▶ [Provided data]
----

(** The first command [a]; the byte after it is left for the next call. *)
Lemma getcmd_refines_editor_witness :
  wp never (getcmd [97; 10; 98]) ed0 (fun r s' =>
    exists a', edit [97; 10; 98] (Aed [] [] (-1)) = (fst (snd r), snd (snd r), a') /\ rel s' a' /\
      (fst (snd r) = true -> cstring (buf s') (cut (text a')) /\ (fst r = -1 <-> text a' = []))).
Proof. apply (getcmd_refines_editor [97; 10; 98] ed0 (Aed [] [] (-1))), rel_ed0. Defined.
(* ===== verification/Sysfile.v ===== *)
(** [sysfile.c]: the system calls on files and directories, and the dispatch of
    [syscall.c] for them.

    A system call returns the value that goes to [tf->eax]. *)

From stdpp Require Import gmap.
From S2P Require Import Prelude CString Mmu Pipe Sh Cache Log Fs File.

Section sysfile.
Context {S : Type} `{!Cache S}.
Local Abbreviation Y := (M (sys S)).
Context (cur : nat).
Context (dev_read : Z -> option (nat -> Z -> M (fs S) (Z * list Z))).
Context (dev_write : Z -> option (nat -> list Z -> Z -> M (fs S) Z)).
(** The page that [kalloc] would return to [pipealloc]. *)
Context (page : option (list Z)).

(** The descriptor and its file. *)
Definition argfd (n : Z) : Y (option (nat * nat)) :=
  let* i := argint cur n in
  match i with
  | None => ret None
  | Some fd =>
      let* p := myproc cur in
      if (fd <? 0) || (Z.of_nat NOFILE <=? fd) then ret None
      else
        match u_ofile p !! Z.to_nat fd with
        | Some (Some f) => ret (Some (Z.to_nat fd, f))
        | Some None => ret None
        | None => fault
        end
  end.

Definition set_fd (fd : nat) (v : option nat) : Y unit :=
  upd_proc cur (fun p => set_u_ofile (<[fd := v]> (u_ofile p)) p).

Definition fdalloc (f : nat) : Y (option nat) :=
  let* p := myproc cur in
  match findi (fun o => match o with None => true | Some _ => false end) (u_ofile p) with
  | Some fd => set_fd fd (Some f) ;;; ret (Some fd)
  | None => ret None
  end.

Definition sys_dup : Y Z :=
  let* a := argfd 0 in
  match a with
  | None => ret (-1)
  | Some (_, f) =>
      let* fd := fdalloc f in
      match fd with
      | None => ret (-1)
      | Some fd => filedup f ;;; ret (Z.of_nat fd)
      end
  end.

(** Bytes stored in the memory of the process. *)
Fixpoint store_bytes (m : mem) (a : Z) (l : list Z) : mem :=
  match l with [] => m | b :: l => store_bytes (mupd m a b) (a + 1) l end.
Definition write_user (a : Z) (l : list Z) : Y unit :=
  upd_proc cur (fun p => set_u_mem (store_bytes (u_mem p) a l) p).

(** The arguments of [read] and [write]. *)
Definition rw_args : Y (option (nat * Z * Z)) :=
  let* a := argfd 0 in
  match a with
  | None => ret None
  | Some (_, f) =>
      let* n := argint cur 2 in
      match n with
      | None => ret None
      | Some n =>
          let* p := argptr cur 1 n in
          match p with
          | None => ret None
          | Some p => ret (Some (f, n, p))
          end
      end
  end.

Definition sys_read : Y Z :=
  let* a := rw_args in
  match a with
  | None => ret (-1)
  | Some (f, n, p) =>
      let* r := fileread cur dev_read f n in
      write_user p (snd r) ;;;
      ret (fst r)
  end.

Definition sys_write : Y Z :=
  let* a := rw_args in
  match a with
  | None => ret (-1)
  | Some (f, n, p) =>
      let* q := myproc cur in
      filewrite cur dev_write f (bytes_at (u_mem q) p (Z.to_nat n)) n
  end.

Definition sys_close : Y Z :=
  let* a := argfd 0 in
  match a with
  | None => ret (-1)
  | Some (fd, f) => set_fd fd None ;;; fileclose cur f ;;; ret 0
  end.

(** [struct stat]: type, dev, ino, nlink, size at offsets 0, 4, 8, 12, 16. *)
Definition stat_bytes (st : stat) (old : list Z) : list Z :=
  splice (splice (splice (splice (splice old 0 (le_bytes 2 (st_type st))) 4 (le_bytes 4 (st_dev st)))
    8 (le_bytes 4 (st_ino st))) 12 (le_bytes 2 (st_nlink st))) 16 (le_bytes 4 (st_size st)).
Definition STAT : Z := 20.

Definition sys_fstat : Y Z :=
  let* a := argfd 0 in
  match a with
  | None => ret (-1)
  | Some (_, f) =>
      let* st := argptr cur 1 STAT in
      match st with
      | None => ret (-1)
      | Some st =>
          let* r := filestat cur f in
          match r with
          | None => ret (-1)
          | Some v =>
              let* p := myproc cur in
              write_user st (stat_bytes v (bytes_at (u_mem p) st (Z.to_nat STAT))) ;;;
              ret 0
          end
      end
  end.

Definition begin_op' : Y unit := on_fs (on_low begin_op).
Definition end_op' : Y unit := on_fs (on_low end_op).

Definition sys_link : Y Z :=
  let* old := argstr cur 0 in
  match old with
  | None => ret (-1)
  | Some old =>
  let* new := argstr cur 1 in
  match new with
  | None => ret (-1)
  | Some new =>
  let* p := myproc cur in
  begin_op' ;;;
  let* ip := on_fs (namei (u_pid p) dev_read (u_cwd p) old) in
  match ip with
  | None => end_op' ;;; ret (-1)
  | Some ip =>
      on_fs (ilock (u_pid p) ip) ;;;
      let* i := on_fs (get_i ip) in
      if i_type i =? T_DIR then on_fs (iunlockput (u_pid p) ip) ;;; end_op' ;;; ret (-1)
      else
        on_fs (upd_i ip (fun i => set_i_nlink (s16 (i_nlink i + 1)) i)) ;;;
        on_fs (iupdate ip) ;;;
        on_fs (iunlock (u_pid p) ip) ;;;
        let bad : Y Z :=
          on_fs (ilock (u_pid p) ip) ;;;
          on_fs (upd_i ip (fun i => set_i_nlink (s16 (i_nlink i - 1)) i)) ;;;
          on_fs (iupdate ip) ;;;
          on_fs (iunlockput (u_pid p) ip) ;;;
          end_op' ;;; ret (-1) in
        let* d := on_fs (nameiparent (u_pid p) dev_read (u_cwd p) new (replicate (Z.to_nat DIRSIZ) 0)) in
        match d with
        | None => bad
        | Some (dp, name) =>
            on_fs (ilock (u_pid p) dp) ;;;
            let* j := on_fs (get_i dp) in
            let* i := on_fs (get_i ip) in
            let* r := (if negb (i_dev j =? i_dev i) then ret (-1)
                       else on_fs (dirlink (u_pid p) dev_read dev_write dp name (i_inum i))) in
            if r <? 0 then on_fs (iunlockput (u_pid p) dp) ;;; bad
            else
              on_fs (iunlockput (u_pid p) dp) ;;;
              on_fs (iput (u_pid p) ip) ;;;
              end_op' ;;; ret 0
        end
  end end end.

Fixpoint isdirempty_loop (fuel : nat) (dp : nat) (off : Z) : Y bool :=
  let* i := on_fs (get_i dp) in
  if off <? i_size i then
    match fuel with
    | O => fun _ => NoFuel
    | Datatypes.S fuel =>
        let* r := on_fs (readi dev_read dp off DIRENT) in
        if negb (fst r =? DIRENT) then panic "isdirempty: readi"
        else if negb (de_inum (snd r) =? 0) then ret false
        else isdirempty_loop fuel dp (off + DIRENT)
    end
  else ret true.

Definition isdirempty (dp : nat) : Y bool :=
  let* i := on_fs (get_i dp) in
  isdirempty_loop (Z.to_nat (i_size i)) dp (2 * DIRENT).

Definition name_is (name s : list Z) : Y bool :=
  match namecmp name s with Some c => ret (c =? 0) | None => fault end.
Definition dot_name : list Z := [46; 0].
Definition dotdot_name : list Z := [46; 46; 0].
(* ===== verification/FileArgs.v ===== *)
(** The arguments of system calls: what the kernel reads for a process, or is told to
    read or write, lies inside the memory of that process. *)

From stdpp Require Import gmap.
From S2P Require Import Prelude CString Mmu Pipe Cache Bio Log Fs File Sysfile.

Section args.
Context {S : Type} `{!Cache S}.
Implicit Types (s : sys S).
Context (cur : nat).

Section proc.
Context (s : sys S) (p : uproc) (Hp : y_procs s !! cur = Some p) (Hsz : 0 <= u_sz p <= KERNBASE).

Lemma myproc_eq : myproc cur s = Ret (p, s).
Proof using Hp. unfold myproc. by rewrite Hp. Qed.

Lemma fetchint_run addr : fetchint cur addr s =
  Ret (if (u_sz p <=? addr) || (u_sz p <? u32 (addr + 4)) then None else Some (s32 (load32 (u_mem p) addr)), s).
Proof using Hp. unfold fetchint, bind. rewrite myproc_eq. by destruct (_ || _). Qed.

Lemma argint_run n : exists r, argint cur n s = Ret (r, s).
Proof using Hp. unfold argint, bind. rewrite myproc_eq, fetchint_run. by eexists. Qed.

(** The check of [fetchint] has no overflow. *)
Lemma fetchint_inside addr v s' : 0 <= addr -> fetchint cur addr s = Ret (Some v, s') ->
  s' = s /\ addr + 4 <= u_sz p /\ v = s32 (load32 (u_mem p) addr).
Proof using Hp Hsz.
  intros Ha. rewrite fetchint_run. destruct (_ || _) eqn:E; [done|]. intros H. injection H as <- <-.
  apply orb_false_iff in E as [E1 E2]. apply Z.leb_gt in E1. apply Z.ltb_ge in E2.
  rewrite u32_small in E2 by (unfold KERNBASE in Hsz; lia). done.
Qed.

(** Nor has the check of [argptr]. *)
Lemma argptr_inside n size a s' : size < 2 ^ 31 -> argptr cur n size s = Ret (Some a, s') ->
  s' = s /\ 0 <= size /\ 0 <= a /\ a + size <= u_sz p.
Proof using Hp Hsz.
  intros Hs. unfold argptr, bind. destruct (argint_run n) as [[i|] ->]; [|done]. rewrite myproc_eq.
  destruct (_ || _) eqn:E; [done|]. intros H. injection H as <- <-.
  apply orb_false_iff in E as [[E1 E2]%orb_false_iff E3].
  apply Z.ltb_ge in E1, E3. apply Z.leb_gt in E2. pose proof (u32_range i) as Hi.
  rewrite u32_small in E3 by (unfold KERNBASE in Hsz; lia). split; [done|lia].
Qed.

Lemma argptr_run n size : exists r, argptr cur n size s = Ret (r, s).
Proof using Hp.
  unfold argptr, bind. destruct (argint_run n) as [[i|] ->]; [|by eexists]. rewrite myproc_eq.
  destruct (_ || _); by eexists.
Qed.

Lemma scan_nul_spec m n : forall a k, scan_nul m a n = Some k ->
  (k < n)%nat /\ m (a + Z.of_nat k) = 0 /\ forall j, (j < k)%nat -> m (a + Z.of_nat j) <> 0.
Proof using.
  induction n as [|n IH]; intros a k H; cbn [scan_nul] in H; [done|].
  destruct (m a =? 0) eqn:E.
  - injection H as <-. rewrite Z.add_0_r. apply Z.eqb_eq in E. split_and!; [lia|done|lia].
  - apply fmap_Some in H as (k' & Hk & ->). destruct (IH _ _ Hk) as (H1 & H2 & H3).
    apply Z.eqb_neq in E. split_and!; [lia|by replace (a + Z.of_nat (Datatypes.S k')) with (a + 1 + Z.of_nat k') by lia|].
    intros [|j] Hj; [by rewrite Z.add_0_r|].
    replace (a + Z.of_nat (Datatypes.S j)) with (a + 1 + Z.of_nat j) by lia. apply H3. lia.
Qed.

(** A string with its NUL in the memory of the process. *)
Definition user_string (addr len : Z) (l : list Z) : Prop :=
  0 <= len /\ addr + len < u_sz p /\ l = bytes_at (u_mem p) addr (Z.to_nat len + 1) /\
  u_mem p (addr + len) = 0 /\ forall j, 0 <= j < len -> u_mem p (addr + j) <> 0.

Lemma fetchstr_run addr : exists r, fetchstr cur addr s = Ret (r, s).
Proof using Hp.
  unfold fetchstr, bind. rewrite myproc_eq. destruct (_ <=? _); [by eexists|].
  destruct (scan_nul _ _ _); by eexists.
Qed.

Lemma fetchstr_inside addr len l s' : fetchstr cur addr s = Ret (Some (len, l), s') ->
  s' = s /\ user_string addr len l.
Proof using Hp.
  unfold fetchstr, bind. rewrite myproc_eq. destruct (_ <=? _) eqn:E; [done|]. apply Z.leb_gt in E.
  destruct (scan_nul _ _ _) as [k|] eqn:Es; [|done]. intros H. injection H as <- <- <-.
  apply scan_nul_spec in Es as (H1 & H2 & H3). split; [done|].
  split_and!; [lia|lia| |done|].
  - rewrite Nat2Z.id. by replace (k + 1)%nat with (Datatypes.S k) by lia.
  - intros j Hj. rewrite <- (Z2Nat.id j) by lia. apply H3. lia.
Qed.

Lemma argstr_inside n l s' : argstr cur n s = Ret (Some l, s') ->
  s' = s /\ exists addr len, 0 <= addr /\ user_string addr len l.
Proof using Hp.
  unfold argstr, bind. destruct (argint_run n) as [[a|] ->]; [|done].
  destruct (fetchstr_run (u32 a)) as [[[len l']|] E]; rewrite E; [|done]. cbn.
  intros H. injection H as <- <-. split; [done|]. exists (u32 a), len. split; [apply u32_range|].
  by apply fetchstr_inside in E as [_ E].
Qed.

(** The collection of [argv] ends after at most [MAXARG] strings. *)
Lemma exec_argv_run uargv fuel : forall i, 0 <= i <= MAXARG -> MAXARG - i <= Z.of_nat fuel ->
  exists r, exec_argv cur fuel uargv i s = Ret (r, s) /\
    forall l, r = Some l -> i + Z.of_nat (length l) < MAXARG /\
      Forall (fun w => exists addr len, 0 <= addr /\ user_string addr len w) l.
Proof using Hp.
  induction fuel as [|fuel IH]; intros i Hi Hf; cbn [exec_argv].
  { rewrite (proj2 (Z.leb_le _ _)) by lia. by eexists. }
  destruct (MAXARG <=? i) eqn:E; [by eexists|]. apply Z.leb_gt in E. unfold bind at 1. rewrite fetchint_run.
  destruct (_ || _); [by eexists|].
  set (u := s32 _). destruct (u32 u =? 0).
  { eexists. split; [done|]. intros l Hl. injection Hl as <-. cbn. split; [lia|done]. }
  unfold bind at 1. destruct (fetchstr_run (u32 u)) as [[[len w]|] Ew]; rewrite Ew; [|by eexists].
  unfold bind. destruct (IH (i + 1)) as (r & -> & Hr); [lia..|].
  eexists. split; [done|]. intros l Hl. destruct r as [l'|]; [|done]. injection Hl as <-.
  destruct (Hr l' eq_refl) as [H1 H2]. split; [cbn [length]; lia|]. constructor; [|done].
  exists (u32 u), len. split; [apply u32_range|]. by apply fetchstr_inside in Ew as [_ Ew].
Qed.

End proc.

(** C28. For a process whose memory ends at or below [KERNBASE]: when [argptr] accepts a
    buffer of [size] bytes then it lies inside the memory of the process, negative sizes
    and sizes that wrap around being refused; an integer and a string that is fetched lie
    inside it too, the string with its terminating NUL and none before it; and [sys_exec]
    collects fewer than [MAXARG] strings, each of them such a string. None of these
    changes the state, and each of them returns. *)
Theorem arguments_in_user_memory s p : y_procs s !! cur = Some p -> 0 <= u_sz p <= KERNBASE ->
  (forall n size, - 2 ^ 31 <= size < 2 ^ 31 -> exists r, argptr cur n size s = Ret (r, s) /\
    forall a, r = Some a -> 0 <= size /\ 0 <= a /\ a + size <= u_sz p) /\
  (forall addr, 0 <= addr < 2 ^ 32 -> exists r, fetchint cur addr s = Ret (r, s) /\
    forall v, r = Some v -> addr + 4 <= u_sz p /\ v = s32 (load32 (u_mem p) addr)) /\
  (forall addr, 0 <= addr < 2 ^ 32 -> exists r, fetchstr cur addr s = Ret (r, s) /\
    forall len l, r = Some (len, l) -> user_string p addr len l) /\
  (forall uargv, exists r, exec_argv cur (Z.to_nat MAXARG) uargv 0 s = Ret (r, s) /\
    forall l, r = Some l -> Z.of_nat (length l) < MAXARG /\
      Forall (fun w => exists addr len, 0 <= addr /\ user_string p addr len w) l).
Proof.
  intros Hp Hsz. split_and!.
  - intros n size Hs. destruct (argptr_run s p Hp n size) as [r E]. exists r. split; [done|].
    intros a ->. eapply (argptr_inside s p Hp Hsz); [lia|exact E].
  - intros addr Ha. eexists. split; [by apply (fetchint_run s p Hp)|]. intros v Hv.
    eapply (fetchint_inside s p Hp Hsz); [lia|]. by rewrite (fetchint_run s p Hp), Hv.
  - intros addr Ha. destruct (fetchstr_run s p Hp addr) as [r E]. exists r. split; [done|].
    intros len l ->. by apply (fetchstr_inside s p Hp) in E as [_ E].
  - intros uargv. destruct (exec_argv_run s p Hp uargv (Z.to_nat MAXARG) 0) as (r & E & Hr); [done..|].
    exists r. split; [done|]. intros l Hl. destruct (Hr l Hl). split; [lia|done].
Qed.

End args.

----

▶ [Exercise objective]
Which lines above run from the one containing "Context (page : option (list Z))." down to the one containing "match fd with"? Repeat exactly those, both ends included, and nothing else.

▶ [Exercise result]
Context (page : option (list Z)).

(** The descriptor and its file. *)
Definition argfd (n : Z) : Y (option (nat * nat)) :=
  let* i := argint cur n in
  match i with
  | None => ret None
  | Some fd =>
      let* p := myproc cur in
      if (fd <? 0) || (Z.of_nat NOFILE <=? fd) then ret None
      else
        match u_ofile p !! Z.to_nat fd with
        | Some (Some f) => ret (Some (Z.to_nat fd, f))
        | Some None => ret None
        | None => fault
        end
  end.

Definition set_fd (fd : nat) (v : option nat) : Y unit :=
  upd_proc cur (fun p => set_u_ofile (<[fd := v]> (u_ofile p)) p).

Definition fdalloc (f : nat) : Y (option nat) :=
  let* p := myproc cur in
  match findi (fun o => match o with None => true | Some _ => false end) (u_ofile p) with
  | Some fd => set_fd fd (Some f) ;;; ret (Some fd)
  | None => ret None
  end.

Definition sys_dup : Y Z :=
  let* a := argfd 0 in
  match a with
  | None => ret (-1)
  | Some (_, f) =>
      let* fd := fdalloc f in
      match fd with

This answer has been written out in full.